No cabe duda de que el debate televisivo de los candidatos a la presidencia es un acto mediático por excelencia. Este quinto cara a cara, protagonizado por Rubalcaba y Rajoy ha sido retransmitido por diez cadenas de TV nacionales, innumerables radios y medios digitales y escritos. De hecho, estaban acreditados en el Palacio de Congresos más de 600 periodistas.
Sin embargo, para cualquier observador de la comunicación, el gran impacto mediático del debate se ha producido en las redes. Twitter echó humo durante los 100 minutos que duró la emisión. Cuestiones que habrían pasado desapercibidas en los medios tradicionales, como el papel del presentador, fue comentado y criticado hasta la saciedad vía tuit. Los precios del evento, si Rajoy llevaba o no el pelo teñido y un sinfín de chascarrillos más o menos mal intencionados coparon la red. Curioso por ejemplo, que durante la retransmisión, Rajoy mandara tuits. Alguien lo descubrió preguntando, ¿dónde tiene escondido el móvil?

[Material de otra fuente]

Record ReactionObj := mkReactionObj {
  ro_id : option string;
  ro_rateLaw : option string;
  ro_reactants : option (gmap Z SpeciesObj);
  ro_products : option (gmap Z SpeciesObj);
  ro_fillColor : option (list Z);
  ro_thickness : option Q;
  ro_centerHandlePos : option (list Q)
}.

Record CompartmentObj := mkCompartmentObj {
  co_id : option string;
  co_position : option (list Q);
  co_rectSize : option (list Q);
  co_nodes : option (list Z);
  co_volume : option Q;
  co_fillColor : option (list Z);
  co_outlineColor : option (list Z);
  co_outlineThickness : option Q
}.

Record NetworkObj := mkNetworkObj {
  nwo_id : option string;
  nwo_nodes : option (gmap Z NodeObj);
  nwo_reactions : option (gmap Z ReactionObj);
  nwo_compartments : option (gmap Z CompartmentObj)
}.

(** *** Dump *)

(** [Color._serialize] *)
Definition Color_serialize (value : TColor) : list Z :=
  [tc_r value; tc_g value; tc_b value]
  ++ (if decide (tc_a value ≠ 255) then [tc_a value] else []).

(** [Dim2._serialize] *)
Definition Dim2_serialize (value : Vec2) : list Q := [vx value; vy value].

(** [NodeSchema] dump: [TNode] has no attribute [compartment]. *)
Definition NodeSchema_dump (n : TNode) : NodeObj :=
  mkNodeObj (Some (n_id n)) (Some (Dim2_serialize (n_position n)))
            (Some (Dim2_serialize (n_rectSize n))) (Some (n_floating n))
            None
            (Some (Color_serialize (n_fillColor n)))
            (Some (Color_serialize (n_outlineColor n)))
            (Some (n_outlineThickness n)).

Más allá de lo que decían los periodistas o medios de comunicación, la opinión de las personas que conforman esta red, emitían sus comentarios, opiniones y sugerencias. Hablaban de lo que echaban de menos. Estoy segura por ejemplo, que los tuits que comentaban que Rubalcaba se dirigía a Rajoy como ganador de las próximas elecciones, hizo que después de la publicidad, cambiara de tono. Nada impidió sin embargo que Rajoy siguiera leyendo, algo por lo que se ha criticado mucho.
Es un hecho que las redes sociales se han convertido en un elemento más de comunicación, con un elevado poder de convocatoria y de influencia sobre todo, entre la población más joven. Si pueden influir en un debate, qué no puede pasar el día de las elecciones. El 20-N saldremos de dudas.